In React, state must not be mutated directly, or, to say it in a dev-friendly way, state needs to be immutable. We don’t have to know all the inner-workings of React state to follow this guideline. It’s kind of like driving a car — if you want to stop or slow down, there is a set method of pushing the brake pedal, but we don't really need to know exactly how the brakes work to enjoy the benefits of using the pedal. You wouldn’t pull up the floor board and jam a crowbar into the drive shaft while throttling the hand brake. Nor would you toss an anchor out the window and hope it grabs onto something to stop the car. These methods may actually work, but will produce some strange (and dangerous) side effects and behaviors. Better to use the brakes and not mutate state.

For this example, say the data in our state looks something like this:

  messages: [
    {message: “First message”},
    {message: “Second message”},
    {message: “Third message”},
    {message: “Fourth message”}
]

If we want to add a new message onto the end, we would use concat:

  this.setState(prevState => ({
  messages: prevState.messages.concat(data.message)
}))

Pretty straight forward. But what happens when we want to wedge new data in-between old data? For example, under the second message. This gets complicated as we can’t concat or push because we would mutate the state.
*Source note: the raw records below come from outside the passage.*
(* ===== verification/RouteObj.v ===== *)
(** * msh_route.c: the route object, without its environment

    [struct msh_route] (the embedded [alarm_block] is a block of the alarm queue,
    [AL_route]), the flag operations, the precursor list and the attribute
    comparison [msh_route_compare].  These are the parts of msh_route.c that touch
    nothing but the object; [MshRoute] has the rest. *)

From S2P Require Export Alarm ConfigParams.

Definition RTFLAG_VALID_DEST_SEQ_NUM : Z := 0x0001.
Definition RTFLAG_VALID_ENTRY : Z := 0x0002.
Definition RTFLAG_HAS_NEXTHOP : Z := 0x0004.
Definition RTFLAG_UNMANAGED : Z := 0x0008.

Definition RTATTR_DST_IP : Z := 0x0001.
Definition RTATTR_NEXTHOP_IP : Z := 0x0002.
Definition RTATTR_PREFIX_SZ : Z := 0x0004.
Definition RTATTR_DEST_SEQ_NUM : Z := 0x0008.
Definition RTATTR_FLAGS : Z := 0x0010.
Definition RTATTR_HOP_COUNT : Z := 0x0020.
Definition RTATTR_NET_IFACE : Z := 0x0080.
Definition RTATTR_LIFETIME : Z := 0x0100.
Definition RTATTR_UPDATED_CB : Z := 0x0200.
Definition RTATTR_CB_DATA : Z := 0x0400.
Definition RTFIND_BY_DEST_LONGEST_PREFIX_MATCHING : Z := 0x1000.

(** Every attribute [msh_route_compare] looks at. *)
Definition RTATTR_ALL : Z := 0x17bf.

Definition RTACTION_UNSET_VALID_ENTRY : Z := 0x0008.
Definition RTACTION_DESTROY : Z := 0x0010.
Definition RTACTION_CHANGE_NEXTHOP_IP : Z := 0x0020.

(** [x & flag] as a condition. *)
Definition has_flag (x flag : Z) : bool := negb (Z.land x flag =? 0).

(** The functions that can be installed as [updated_cb]. *)
Inductive updated_fn := fn_routing_table_route_updated_cb.

#[export] Instance updated_fn_eq_dec : EqDecision updated_fn.
Proof. solve_decision. Defined.

Record msh_route := MshRoute {
  rt_dst_ip : Z;  (* host byte order *)
  rt_prefix_sz : Z;  (* uint8_t *)
  rt_dest_seq_num : Z;  (* uint32_t *)
  rt_flags : Z;  (* uint16_t *)
  rt_hop_count : Z;  (* uint8_t *)
  rt_next_hop : Z;  (* host byte order *)
  rt_net_iface : Z;  (* uint32_t *)
  rt_precursors : list Z;  (* addresses, head of the list first *)
  rt_updated_cb : option updated_fn;
  rt_cb_data : option addr;
  rt_nlroute : option addr;
  rt_alarm_action : Z }.  (* uint32_t *)

Definition set_rt_dst_ip (x : Z) (s : msh_route) : msh_route :=
  MshRoute x (rt_prefix_sz s) (rt_dest_seq_num s) (rt_flags s) (rt_hop_count s) (rt_next_hop s)
    (rt_net_iface s) (rt_precursors s) (rt_updated_cb s) (rt_cb_data s) (rt_nlroute s)
    (rt_alarm_action s).
Definition set_rt_prefix_sz (x : Z) (s : msh_route) : msh_route :=
  MshRoute (rt_dst_ip s) x (rt_dest_seq_num s) (rt_flags s) (rt_hop_count s) (rt_next_hop s)
    (rt_net_iface s) (rt_precursors s) (rt_updated_cb s) (rt_cb_data s) (rt_nlroute s)
    (rt_alarm_action s).
Definition set_rt_dest_seq_num (x : Z) (s : msh_route) : msh_route :=
  MshRoute (rt_dst_ip s) (rt_prefix_sz s) x (rt_flags s) (rt_hop_count s) (rt_next_hop s)
    (rt_net_iface s) (rt_precursors s) (rt_updated_cb s) (rt_cb_data s) (rt_nlroute s)
    (rt_alarm_action s).
Definition set_rt_flags (x : Z) (s : msh_route) : msh_route :=
  MshRoute (rt_dst_ip s) (rt_prefix_sz s) (rt_dest_seq_num s) x (rt_hop_count s) (rt_next_hop s)
    (rt_net_iface s) (rt_precursors s) (rt_updated_cb s) (rt_cb_data s) (rt_nlroute s)
    (rt_alarm_action s).
Definition set_rt_hop_count (x : Z) (s : msh_route) : msh_route :=
  MshRoute (rt_dst_ip s) (rt_prefix_sz s) (rt_dest_seq_num s) (rt_flags s) x (rt_next_hop s)
    (rt_net_iface s) (rt_precursors s) (rt_updated_cb s) (rt_cb_data s) (rt_nlroute s)
    (rt_alarm_action s).
Definition set_rt_next_hop (x : Z) (s : msh_route) : msh_route :=
  MshRoute (rt_dst_ip s) (rt_prefix_sz s) (rt_dest_seq_num s) (rt_flags s) (rt_hop_count s) x
    (rt_net_iface s) (rt_precursors s) (rt_updated_cb s) (rt_cb_data s) (rt_nlroute s)
    (rt_alarm_action s).
Definition set_rt_net_iface (x : Z) (s : msh_route) : msh_route :=
  MshRoute (rt_dst_ip s) (rt_prefix_sz s) (rt_dest_seq_num s) (rt_flags s) (rt_hop_count s)
    (rt_next_hop s) x (rt_precursors s) (rt_updated_cb s) (rt_cb_data s) (rt_nlroute s)
    (rt_alarm_action s).
Definition set_rt_precursors (x : list Z) (s : msh_route) : msh_route :=
  MshRoute (rt_dst_ip s) (rt_prefix_sz s) (rt_dest_seq_num s) (rt_flags s) (rt_hop_count s)
    (rt_next_hop s) (rt_net_iface s) x (rt_updated_cb s) (rt_cb_data s) (rt_nlroute s)
    (rt_alarm_action s).
Definition set_rt_updated_cb (x : option updated_fn) (s : msh_route) : msh_route :=
  MshRoute (rt_dst_ip s) (rt_prefix_sz s) (rt_dest_seq_num s) (rt_flags s) (rt_hop_count s)
    (rt_next_hop s) (rt_net_iface s) (rt_precursors s) x (rt_cb_data s) (rt_nlroute s)
    (rt_alarm_action s).
Definition set_rt_cb_data (x : option addr) (s : msh_route) : msh_route :=
  MshRoute (rt_dst_ip s) (rt_prefix_sz s) (rt_dest_seq_num s) (rt_flags s) (rt_hop_count s)
    (rt_next_hop s) (rt_net_iface s) (rt_precursors s) (rt_updated_cb s) x (rt_nlroute s)
    (rt_alarm_action s).
Definition set_rt_nlroute (x : option addr) (s : msh_route) : msh_route :=
  MshRoute (rt_dst_ip s) (rt_prefix_sz s) (rt_dest_seq_num s) (rt_flags s) (rt_hop_count s)
    (rt_next_hop s) (rt_net_iface s) (rt_precursors s) (rt_updated_cb s) (rt_cb_data s) x
    (rt_alarm_action s).
Definition set_rt_alarm_action (x : Z) (s : msh_route) : msh_route :=
  MshRoute (rt_dst_ip s) (rt_prefix_sz s) (rt_dest_seq_num s) (rt_flags s) (rt_hop_count s)
    (rt_next_hop s) (rt_net_iface s) (rt_precursors s) (rt_updated_cb s) (rt_cb_data s)
    (rt_nlroute s) x.

(** [calloc]: all fields zero; the precursor list is initialised empty. *)
Definition zero_route : msh_route := MshRoute 0 0 0 0 0 0 0 [] None None None 0.

(** ** Flags *)

Definition known_flag (flag : Z) : bool :=
  (flag =? RTFLAG_VALID_DEST_SEQ_NUM) || (flag =? RTFLAG_VALID_ENTRY) ||
  (flag =? RTFLAG_HAS_NEXTHOP) || (flag =? RTFLAG_UNMANAGED).

(** [msh_route_set_flag]: exactly one known flag is set, anything else is ignored. *)
Definition set_flag (flag : Z) (r : msh_route) : msh_route :=
  if flag =? RTFLAG_VALID_DEST_SEQ_NUM then
    set_rt_flags (Z.lor (rt_flags r) RTFLAG_VALID_DEST_SEQ_NUM) r
  else if flag =? RTFLAG_VALID_ENTRY then
    set_rt_flags (Z.lor (rt_flags r) RTFLAG_VALID_ENTRY) r
  else if flag =? RTFLAG_HAS_NEXTHOP then
    set_rt_flags (Z.lor (rt_flags r) RTFLAG_HAS_NEXTHOP) r
  else if flag =? RTFLAG_UNMANAGED then
    set_rt_flags (Z.lor (rt_flags r) RTFLAG_UNMANAGED) r
  else r.

(** [flags &= ~F]: [~F] is an [int], the result is stored in a [uint16_t]. *)
Definition unset_flag (flag : Z) (r : msh_route) : msh_route :=
  if flag =? RTFLAG_VALID_DEST_SEQ_NUM then
    set_rt_flags (u16 (Z.land (rt_flags r) (Z.lnot RTFLAG_VALID_DEST_SEQ_NUM))) r
  else if flag =? RTFLAG_VALID_ENTRY then
    set_rt_flags (u16 (Z.land (rt_flags r) (Z.lnot RTFLAG_VALID_ENTRY))) r
  else if flag =? RTFLAG_HAS_NEXTHOP then
    set_rt_flags (u16 (Z.land (rt_flags r) (Z.lnot RTFLAG_HAS_NEXTHOP))) r
  else if flag =? RTFLAG_UNMANAGED then
    set_rt_flags (u16 (Z.land (rt_flags r) (Z.lnot RTFLAG_UNMANAGED))) r
  else r.

(** ** Precursors *)

(** [msh_route_add_precursor]: no duplicates; [list_add] puts it first. *)
Definition add_precursor (ip : Z) (r : msh_route) : msh_route :=
  if decide (ip ∈ rt_precursors r) then r
  else set_rt_precursors (ip :: rt_precursors r) r.

(** [msh_route_del_precursor]: the first entry with that address goes. *)
Fixpoint remove_first (ip : Z) (l : list Z) : list Z :=
  match l with
  | [] => []
  | x :: l' => if x =? ip then l' else x :: remove_first ip l'
  end.
Definition del_precursor (ip : Z) (r : msh_route) : msh_route :=
  set_rt_precursors (remove_first ip (rt_precursors r)) r.

(** ** Comparison *)

Definition INADDR_BROADCAST : Z := 0xffffffff.

(** [INADDR_BROADCAST << prefix_sz], a 32-bit shift: undefined from 32 on. *)
Definition prefix_mask (prefix_sz : Z) : option Z :=
  if (0 <=? prefix_sz) && (prefix_sz <? 32)
  then Some (u32 (Z.shiftl INADDR_BROADCAST prefix_sz)) else None.

(** [msh_route_compare]: 0 when the routes agree on the selected attributes, 1 when
    they do not; [tv1] and [tv2] are the expiry times of the two alarms. *)
Definition compare_routes (r1 r2 : msh_route) (tv1 tv2 : timeval) (attr : Z) : option Z :=
  mask ← (if has_flag attr RTFIND_BY_DEST_LONGEST_PREFIX_MATCHING
          then prefix_mask (rt_prefix_sz r2) else Some 0);
  let check (flag : Z) (differ : bool) := has_flag attr flag && differ in
  let diff :=
    check RTFIND_BY_DEST_LONGEST_PREFIX_MATCHING
      (negb (Z.land (rt_dst_ip r1) mask =? Z.land (rt_dst_ip r2) mask)) ||
    check RTATTR_DST_IP (negb (rt_dst_ip r1 =? rt_dst_ip r2)) ||
    check RTATTR_PREFIX_SZ (negb (rt_prefix_sz r1 =? rt_prefix_sz r2)) ||
    check RTATTR_DEST_SEQ_NUM (negb (rt_dest_seq_num r1 =? rt_dest_seq_num r2)) ||
    check RTATTR_FLAGS (negb (rt_flags r1 =? rt_flags r2)) ||
    check RTATTR_HOP_COUNT (negb (rt_hop_count r1 =? rt_hop_count r2)) ||
    check RTATTR_NEXTHOP_IP (negb (rt_next_hop r1 =? rt_next_hop r2)) ||
    check RTATTR_NET_IFACE (negb (rt_net_iface r1 =? rt_net_iface r2)) ||
    check RTATTR_LIFETIME (timer_ne tv1 tv2) ||
    check RTATTR_UPDATED_CB (negb (bool_decide (rt_updated_cb r1 = rt_updated_cb r2))) ||
    check RTATTR_CB_DATA (negb (bool_decide (rt_cb_data r1 = rt_cb_data r2))) in
  Some (if diff then 1 else 0).

(** ** Facts *)

Lemma has_flag_lor x y f : has_flag (Z.lor x y) f = has_flag x f || has_flag y f.
Proof.
  unfold has_flag. rewrite Z.land_lor_distr_l.
  destruct (Z.eqb_spec (Z.land x f) 0) as [->|Hx]; [done|]. simpl.
  destruct (Z.eqb_spec (Z.lor (Z.land x f) (Z.land y f)) 0) as [E|]; [|done].
  apply Z.lor_eq_0_iff in E. tauto.
Qed.

(** Lookups by destination compare with the mask of the route in the table: with
    prefix size 0, the only one the daemon ever creates, the whole address. *)
Lemma compare_exact r1 r2 tv1 tv2 :
  is_u32 (rt_dst_ip r1) → is_u32 (rt_dst_ip r2) → rt_prefix_sz r2 = 0 →
  compare_routes r1 r2 tv1 tv2 RTFIND_BY_DEST_LONGEST_PREFIX_MATCHING =
    Some (if rt_dst_ip r1 =? rt_dst_ip r2 then 0 else 1).
Proof.
  intros H1 H2 Hp. unfold compare_routes. rewrite Hp. simpl.
  change (u32 (Z.shiftl INADDR_BROADCAST 0)) with (Z.ones 32).
  rewrite !Z.land_ones by lia. unfold is_u32 in *. rewrite !Z.mod_small by lia.
  by destruct (rt_dst_ip r1 =? rt_dst_ip r2).
Qed.

(** The two routes describe the same path: they differ in bookkeeping only. *)
Record same_path (r r' : msh_route) : Prop := {
  sp_dst_ip : rt_dst_ip r' = rt_dst_ip r;
  sp_next_hop : rt_next_hop r' = rt_next_hop r;
  sp_hop_count : rt_hop_count r' = rt_hop_count r;
  sp_dest_seq_num : rt_dest_seq_num r' = rt_dest_seq_num r;
  sp_valid_seq : has_flag (rt_flags r') RTFLAG_VALID_DEST_SEQ_NUM =
                 has_flag (rt_flags r) RTFLAG_VALID_DEST_SEQ_NUM }.

#[export] Instance same_path_preorder : PreOrder same_path.
Proof. split; [done|]. intros r1 r2 r3 [] []. split; congruence. Qed.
First, we have to setup our click event which will set a variable to the item id, in this case we’ll be using data-id:

  handleClick = (event) => {
    let selected = event.target.dataset.id
}

Next, copy the entire state using Object.assign:

  handleClick = (event) => {
    let selected = event.target.dataset.id
    let copyState = Object.assign({}, this.state)
}

In order to place our new message in between the current messages, we need to grab all of the messages before and all of the messages after. To accomplish this, we use slice():

  handleClick = (event) => {
    let selected = event.target.dataset.id
    let copyState = Object.assign({}, this.state)
    let leftState = copyState.messages.slice(0, selected + 1)
    let rightState = copyState.messages.slice(selected + 1)
}

Finally, to complete our new object, we can use the ES6 spread operator and put everything together into a new array:

  handleClick = (event) => {
    let selected = event.target.dataset.id
    let copyState = Object.assign({}, this.state)
    let leftState = copyState.messages.slice(0, selected + 1)
    let rightState = copyState.messages.slice(selected + 1)
    let newState = [...leftState, {data.message}, …rightState]
    this.setState({
        messages: newState
    })
}

This solution works well for our simple example. Things get more complicated with nested data when a deep copy is necessary to update state. I’ll cover that topic in another post.